Non c'è nessuno per strada, i giorni sono tutti uguali, ognuno è uguale al precedente, siamo tutti in casa come se fossimo stati condannati al carcere per via di un reato commesso. Tutto questo spiega il significato della pandemia da Covid-19. Il primo momento della pandemia è stato molto difficile. Ricordo tutti i dettagli: inizialmente non credevamo a ciò che stava avvenendo intorno a noi, non sapevamo verso che cosa ci stessimo dirigendo né sapevamo cosa aspettarci.

Il paragone con la Siria

Come rifugiato arrivato in Italia da poco, l'idea di essere costretti a stare a casa non è stata difficile da accettare: durante i sette anni di guerra in Siria siamo rimasti tanto tempo a casa per via della paura delle bombe e dei rumori dei carri armati.

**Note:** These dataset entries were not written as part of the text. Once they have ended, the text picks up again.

Definition FindOneAndUpdate (coll : Collection string) (ctx : Context)
  (filter update : bsonM) (opts : list FindOneAndUpdateOptions) (s : Server) :
  (bsonM + error) * Server :=
  match update_error update with
  | Some e => (inr e, s)
  | None =>
      if up s then
        match update_first filter update (docs_of s coll) with
        | (Some (old, new), docs') =>
            (inl (match return_document opts with Before => old | After => new end),
             put_docs coll docs' s)
        | (None, _) => (inr ErrNoDocuments, s)
        end
      else (inr ErrServerSelection, s)
  end.

Definition Decode (sr : bsonM + error) (v : bsonM) : bsonM * option error :=
  match sr with
  | inl d => (d, None)
  | inr e => (v, Some e)
  end.

Definition InsertOne (coll : Collection string) (ctx : Context) (doc : bsonM)
  (s : Server) : (option Value * option error) * Server :=
  if up s then ((doc !! "_id", None), put_docs coll (docs_of s coll ++ [doc]) s)
  else ((None, Some ErrServerSelection), s).

Definition Find (coll : Collection string) (ctx : Context) (filter : Value)
  (s : Server) : (list bsonM + error) * Server :=
  if up s then
    match filter with
    | VM m => (inl (List.filter (matches m) (docs_of s coll)), s)
    | VD d => (inl (List.filter (matches (list_to_map d)) (docs_of s coll)), s)
    | _ => (inr ErrCommand, s)
    end
  else (inr ErrServerSelection, s).

Fixpoint d_get (k : string) (d : bsonD) : option Value :=
  match d with
  | [] => None
  | (k', v) :: rest => if String.eqb k k' then Some v else d_get k rest
  end.

(** [$lookup]: under [as], the documents of [from] whose [foreignField] is
    the document's [localField] or one of its elements. *)
Definition lookup_stage (s : Server) (db : string) (spec : bsonD)
  (docs : list bsonM) : list bsonM + error :=
  match d_get "from" spec, d_get "localField" spec,
        d_get "foreignField" spec, d_get "as" spec with
  | Some (VString from), Some (VString lf), Some (VString ff), Some (VString as_) =>
      let foreign := default [] (colls s !! (db, from)) in
      inl (map
             (fun doc : bsonM =>
                let joined :=
                  List.filter
                    (fun f : bsonM =>
                       match f !! ff, doc !! lf with
                       | Some fv, Some (VA l) => existsb (scalar_eqb fv) l
                       | Some fv, Some lv => scalar_eqb fv lv
                       | _, _ => false
                       end)
                    foreign in
                <[ as_ := VA (map VM joined) ]> doc)
             docs)
  | _, _, _, _ => inr ErrCommand
  end.

Fixpoint run_pipeline (s : Server) (db : string) (pipeline : Pipeline)
  (docs : list bsonM) : list bsonM + error :=
  match pipeline with
  | [] => inl docs
  | [("$match", VD q)] :: rest =>
      run_pipeline s db rest (List.filter (matches (list_to_map q)) docs)
  | [("$lookup", VD spec)] :: rest =>
      match lookup_stage s db spec docs with
      | inl docs' => run_pipeline s db rest docs'
      | inr e => inr e
      end
  | _ :: _ => inr ErrCommand
  end.

Definition Aggregate (coll : Collection string) (ctx : Context)
  (pipeline : Pipeline) (s : Server) : (list bsonM + error) * Server :=
  if up s then (run_pipeline s (coll_database coll) pipeline (docs_of s coll), s)
  else (inr ErrServerSelection, s).

Definition All (cursor : list bsonM) (ctx : Context) (elem : list bsonM)
  (s : Server) : (list bsonM * option error) * Server :=
  ((cursor, None), s).

Definition CreateOne (coll : Collection string) (ctx : Context)
  (model : IndexModel) (s : Server) : (string * option error) * Server :=
  if up s then
    match Keys model with
    | VM m =>
        match map_to_list m with
        | [(k, VInt 1)] =>
            ((String.append k "_1", None),
             {| up := up s; colls := colls s;
                indexes := indexes s ++ [(coll_database coll, coll_name coll, model)] |})
        | _ => (("", Some ErrCommand), s)
        end
    | _ => (("", Some ErrCommand), s)
    end
  else (("", Some ErrServerSelection), s).

Definition driver : Driver Server string (bsonM + error) (list bsonM) bsonM :=
  {| drv_NewClient := NewClient;
     drv_Connect := fun _ _ s => (None, s);
     drv_Ping := Ping;
     drv_FindOne := FindOne;
     drv_FindOneAndUpdate := FindOneAndUpdate;
     drv_Decode := Decode;
     drv_InsertOne := InsertOne;
     drv_Find := Find;
     drv_Aggregate := Aggregate;
     drv_All := All;
     drv_CreateOne := CreateOne |}.

(** The world of a process that has just started, with an empty database. *)
Definition start (is_up : bool) : World Server string (list bsonM) bsonM :=
  {| DB := None; DatabaseName := "";
     server := {| up := is_up; colls := ∅; indexes := [] |};
     next_ctx := 0; trace := []; stdout := []; stderr := [] |}.

End Mem.

(** ** A small database for the examples *)

Module Example.

Local Open Scope comp_scope.

Definition uri : string := "mongodb://localhost".

Definition A : ObjectID := ObjId "62d04ca380bfc30a1436f590".
Definition B : ObjectID := ObjId "62d04ca380bfc30a1436f591".

Definition king : bsonM := {[ "_id" := VObjectID A; "role" := VString "King" ]}.
Definition queen : bsonM := {[ "_id" := VObjectID B; "role" := VString "Queen" ]}.

(** The wrapper [NewCollectionWrapper[...]("users")] gives after
    [ConnectDB(uri, "test")]. *)
Definition users : @CollectionWrapper string :=
  {| wrapper_I := Build_Collection uri "test" "users"; wrapper_name := "users" |}.

(** The world after a successful [ConnectDB]. *)
Definition connected : World Mem.Server string (list bsonM) bsonM :=
  snd (ConnectDB Mem.driver uri "test" (Mem.start true)).

(** ... and after the two documents were inserted. *)
Definition populated : World Mem.Server string (list bsonM) bsonM :=
  snd ((New Mem.driver users king ;; New Mem.driver users queen) connected).

(** [{"$set": {"role": "Jack"}}] *)
Definition to_jack : bsonM := {[ "$set" := VM {[ "role" := VString "Jack" ]} ]}.

Definition jack : bsonM := {[ "_id" := VObjectID B; "role" := VString "Jack" ]}.

(** [users.FindMany(bson.M{}, &out)], and a run of three operations. *)
Definition find_all : @Op string bsonM := OpFindMany users (VM ∅) [].

Definition session : list (@Op string bsonM) :=
  [OpNew users king; OpCreateIndex "users" "role" true false; find_all].

End Example.

(** * Properties *)

(** ** Parsing identifiers *)

Lemma fromHexChar_is_hex_digit (c : ascii) :
  is_hex_digit c = match fromHexChar c with Some _ => true | None => false end.
Proof. destruct c as [[] [] [] [] [] [] [] []]; reflexivity. Qed.

Lemma fromHexChar_range (c : ascii) (v : Z) :
  fromHexChar c = Some v -> 0 <= v < 16.
Proof.
  unfold fromHexChar. intros H.
  repeat match type of H with
         | (if ?b then _ else _) = _ => destruct b eqn:?
         end; inversion H; subst; lia.
Qed.

(** The two-characters-at-a-time recursion of the decoder, as an induction
    principle on strings. *)
Lemma string_pair_ind (P : string -> Prop) :
  P EmptyString ->
  (forall p, P (String p EmptyString)) ->
  (forall p q rest, P rest -> P (String p (String q rest))) ->
  forall s, P s.
Proof.
  intros H0 H1 H2.
  assert (Hboth : forall s, P s /\ forall c, P (String c s)).
  { induction s as [|c s [IHs IHc]]; split; auto. }
  intros s. apply Hboth.
Qed.

Lemma hex_DecodeString_not_hex (s : string) :
  all_hex s = false -> exists e, snd (hex_DecodeString s) = Some e.
Proof.
  induction s as [|p|p q rest IH] using string_pair_ind; simpl.
  - discriminate.
  - destruct (fromHexChar p); simpl; eauto.
  - rewrite !fromHexChar_is_hex_digit.
    destruct (fromHexChar p); simpl; eauto.
    destruct (fromHexChar q); simpl; eauto.
    intros H. destruct (IH H) as [e He].
    destruct (hex_DecodeString rest) as [bs err]. simpl in *. eauto.
Qed.

Lemma hex_DecodeString_hex (s : string) :
  all_hex s = true -> Nat.even (String.length s) = true ->
  snd (hex_DecodeString s) = None
  /\ (2 * List.length (fst (hex_DecodeString s)) = String.length s)%nat
  /\ Forall (fun b => 0 <= b < 256) (fst (hex_DecodeString s)).
Proof.
  induction s as [|p|p q rest IH] using string_pair_ind.
  - simpl. auto.
  - simpl. discriminate.
  - cbn [all_hex String.length Nat.even hex_DecodeString].
    rewrite !fromHexChar_is_hex_digit.
    destruct (fromHexChar p) as [a|] eqn:Ha; [|discriminate].
    destruct (fromHexChar q) as [b|] eqn:Hb; [|discriminate].
    intros Hall Hlen. destruct (IH Hall Hlen) as (He & Hl & Hr).
    destruct (hex_DecodeString rest) as [bs err]. simpl in *.
    repeat split; [assumption | lia |].
    constructor; [|assumption].
    apply fromHexChar_range in Ha, Hb.
    assert (Hlor : Z.lor (Z.shiftl a 4) b = 16 * a + b).
    { assert (a ∈ seqZ 0 16) as Ha' by (apply elem_of_seqZ; lia).
      assert (b ∈ seqZ 0 16) as Hb' by (apply elem_of_seqZ; lia).
      vm_compute in Ha', Hb'.
      repeat (apply elem_of_cons in Ha' as [->|Ha']);
        [..|by apply elem_of_nil in Ha'];
        repeat (apply elem_of_cons in Hb' as [->|Hb']);
        try reflexivity; by apply elem_of_nil in Hb'. }
    rewrite Hlor. lia.
Qed.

In questo caso l’esperienza di stare a casa era diversa, perché non possiamo incontrare nessuno, neanche i nostri vicini, mentre durante la guerra in Siria stavamo insieme con i miei amici o con i nostri vicini e potevamo sostenerci a vicenda.

Ritengo che questa pandemia abbia cambiato la struttura di tutto il mondo, privandoci anche dei piccoli gesti che praticavamo abitualmente, senza pensarci, come abbracciare e baciare le persone care. Gesti che sono diventati limitati; in breve, le relazioni umane, dal punto di vista del contatto fisico, sono diventate inesistenti.

Guardare il bicchiere mezzo pieno

Il lockdown dovuto alla pandemia ci ha però anche offerto spazi per esercitare la creatività: personalmente mi sono dedicato alla realizzazione di contenuti divertenti che ho condiviso in diretta sui social media. In Italia, purtroppo, ho avuto il Covid-19, e sono rimasto isolato per tre settimane nella mia camera. Sono stati proprio pesanti questi giorni, perché ti senti da solo, ai margini della vita, e quindi ho deciso di fare tanti corsi a distanza che mi hanno aiutato a migliorare la mia lingua italiana e il mio studio all’università. 

Frequento infatti il secondo anno di “Scienze Internazionali dello sviluppo e della cooperazione”. Ho utilizzato anche questo tempo, una volta guarito, per dedicarmi alla mia formazione, partecipando a un corso di primo soccorso con la Croce Verde di cui sono volontario, un'occasione che mi ha dato l'opportunità di scoprire il mondo da un altro punto di vista. Conoscere le persone, ascoltare le loro storie e come si sentivano isolati, consolare e dare speranza. E alla fine ho lavorato come volontario anche al Servizio Civile in un museo da remoto: diciamo che ho fatto un sacco di cose in tutto questo tempo.

La vita durante la guerra in Siria mi ha insegnato a continuare a vedere il bicchiere mezzo pieno.

Imparare dalla pandemia

In conclusione, penso che dopo questa esperienza siamo diventati più riconoscenti del valore della vita, abbiamo avuto la possibilità di sederci per tempi più lunghi con le nostre famiglie riscoprendole, ci siamo trasformati in persone che danno più valore ai gesti semplici, che si dedicano maggiormente al dialogo avendo riscoperto un forte desiderio di condivisione volto a ricoprire quelle distanze che ci separano fisicamente. Credo che le società e i paesi prenderanno più misure precauzionali e presteranno maggiore attenzione al settore sanitario e in futuro saranno maggiormente in grado di costruire un sistema sanitario forte e solido in quanto è il principale supporto per la continuazione della società.

Il Covid-19 ancora oggi, dopo un anno, ci insegna molto e ci ricorda che dobbiamo essere responsabili e consapevoli per garantire la continuazione della vita per noi e per la generazione che verrà dopo di noi.